Ant problem

Why Jack Ma’s Moneygram bid was rejected?


Left at the altar: Ant’s Ma

“It is a truth universally acknowledged, that a single man in possession of a good fortune, must be in want of a wife,” is the famed opening to Pride and Prejudice. Less well known is how Jane Austen completes the paragraph: “However little known the feelings or views of such a man may be on his first entering a neighbourhood, this truth is so well fixed in the minds of the surrounding families, that he is considered as the rightful property of some one or other of their daughters.”

But that empirical rule – for both human wooers and corporate dealmakers – that those with vast wealth are guaranteed a betrothal has now been trumped. Now, it seems, worries about Big Data and national security – at least in the M&A context – can lead to even the richest suitor being jilted. That explains why Ant Financial, controlled by Chinese tycoon Jack Ma – who’d promised to create one million jobs in the US in the next five years – was deemed last week an undesirable mate for the otherwise keen Texas-based remittance company MoneyGram.

The increasingly powerful Committee on Foreign Investment in the United States (CFIUS) ruled that Ant’s $1.2 billion takeover of the American firm would pose national security threats The big concern: Alibaba’s payment unit would be able to unlock a massive library of personal and financial information, including those of US government employees and military personnel.

This is despite Ant’s pledge to keep MoneyGram’s data stored in US-based servers, as well as to retain its headquarters and management team in Dallas.

But where Chinese acquisitions in the US are now concerned, any nuances as to the buyer’ background seem to be getting lost in a broader hysteria. Robert Pittenger, a Republican congressman, told Politico last year, for example, that he’s wary of Beijing leveraging MoneyGram’s database “to harass dissidents, journalists and human rights activists who dare challenge the Chinese Communist Party”. The Politico report noted that much of MoneyGram’s infrastructure lies inside or within a few miles of some of the largest US military installations, where soldiers, their families, and defense contractors wire money regularly.

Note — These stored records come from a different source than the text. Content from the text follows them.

(** * Session store, manual/chat orchestration and playback of the avatar front end

    A shallow embedding of the client-side state handling found in
    - [frontend/src/stores/useAppStore.ts]   (zustand store, persisted),
    - [frontend/src/components/AvatarDisplay.tsx] (playback),
    - [frontend/src/components/ManualInput.tsx]   (manual orchestrator),
    - [frontend/src/components/ChatInterface.tsx] (conversation orchestrator),
    followed by the properties established about them.

    Conventions.  A JavaScript string is the list of its UTF-16 code units.
    A value of type [string | null] (or an optional property) is an
    [option]; [None] is [null] (or [undefined]).  Event handlers run to
    completion: one handler is one step of the component's state. *)

From stdpp Require Import base option list strings sorting.
From Stdlib Require Import ZArith NArith Ascii.

Local Open Scope Z_scope.

(** ** JavaScript values *)

Module Js.

(** UTF-16 code units. *)
Abbreviation jsstr := (list N).

(** An ASCII literal as a JavaScript string. *)
Definition lit (s : string) : jsstr :=
  map N_of_ascii (String.list_ascii_of_string s).

(** Truthiness of a [string | null | undefined] value: only a non-empty
    string is truthy. *)
Definition truthy (v : option jsstr) : bool :=
  match v with
  | Some (_ :: _) => true
  | _ => false
  end.

(** [v !== null] at type [string | null]. *)
Definition not_null (v : option jsstr) : bool :=
  match v with
  | Some _ => true
  | None => false
  end.

(** [String.prototype.slice] and [Array.prototype.slice] with two integer
    arguments: negative positions count from the end, both positions are
    clamped to [0 .. length], and the result is empty when the start is not
    before the end. *)
Definition slice {A} (l : list A) (start stop : Z) : list A :=
  let len := Z.of_nat (length l) in
  let from := if start <? 0 then Z.max (len + start) 0 else Z.min start len in
  let to := if stop <? 0 then Z.max (len + stop) 0 else Z.min stop len in
  take (Z.to_nat (to - from)) (drop (Z.to_nat from) l).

Pittenger’s immediate association of Ant and the Chinese government is likely framed by the discussions surrounding China’s new cyber-security law. The regulation, which came into effect last June, requires network operators in China to cooperate with the country’s crime or security investigators. That effectively grants Chinese authorities access to data owned by private enterprises as well as foreign companies operating in China.

Critics said the law will particularly impact cross-border service providers because all information stored in the Chinese servers will need to be examined and assessed before being transferred out of the country. Multinationals had lobbied to push back the implementation of the law to 2019, so as to buy time to separate their Chinese networks from their global ones.

It did not help Ma’s cause that North Korea’s escalating missile programmes and Sino-US economic tension have soured the bromance between presidents Donald Trump and Xi Jinping. “The geopolitical environment has changed considerably since we first announced the proposed transaction with Ant Financial nearly a year ago,” said Alex Holmes, MoneyGram’s CEO.

In another blow for China Inc, America’s second largest telecoms carrier AT&T, this week pulled out of a landmark deal to distribute smartphones made by Shenzhen-based Huawei. AT&T declined to explain its withdrawal from the alliance, which was slated to be announced at this week’s Las Vegas Consumer Electronics Show, according to the Wall Street Journal. But The Information reported that “political pressure” came into play – and again, concerns about American data somehow falling into Chinese hands (see WiC168).

Last January Ma assured the World Economic Forum in Davos that Trump was “open-minded. He is listening” and that he should be given some time. The Chinese tycoon – who was treated last winter to a summit-like meeting with Trump at Trump Tower – also dismissed worries that the world’s two largest economies would clash.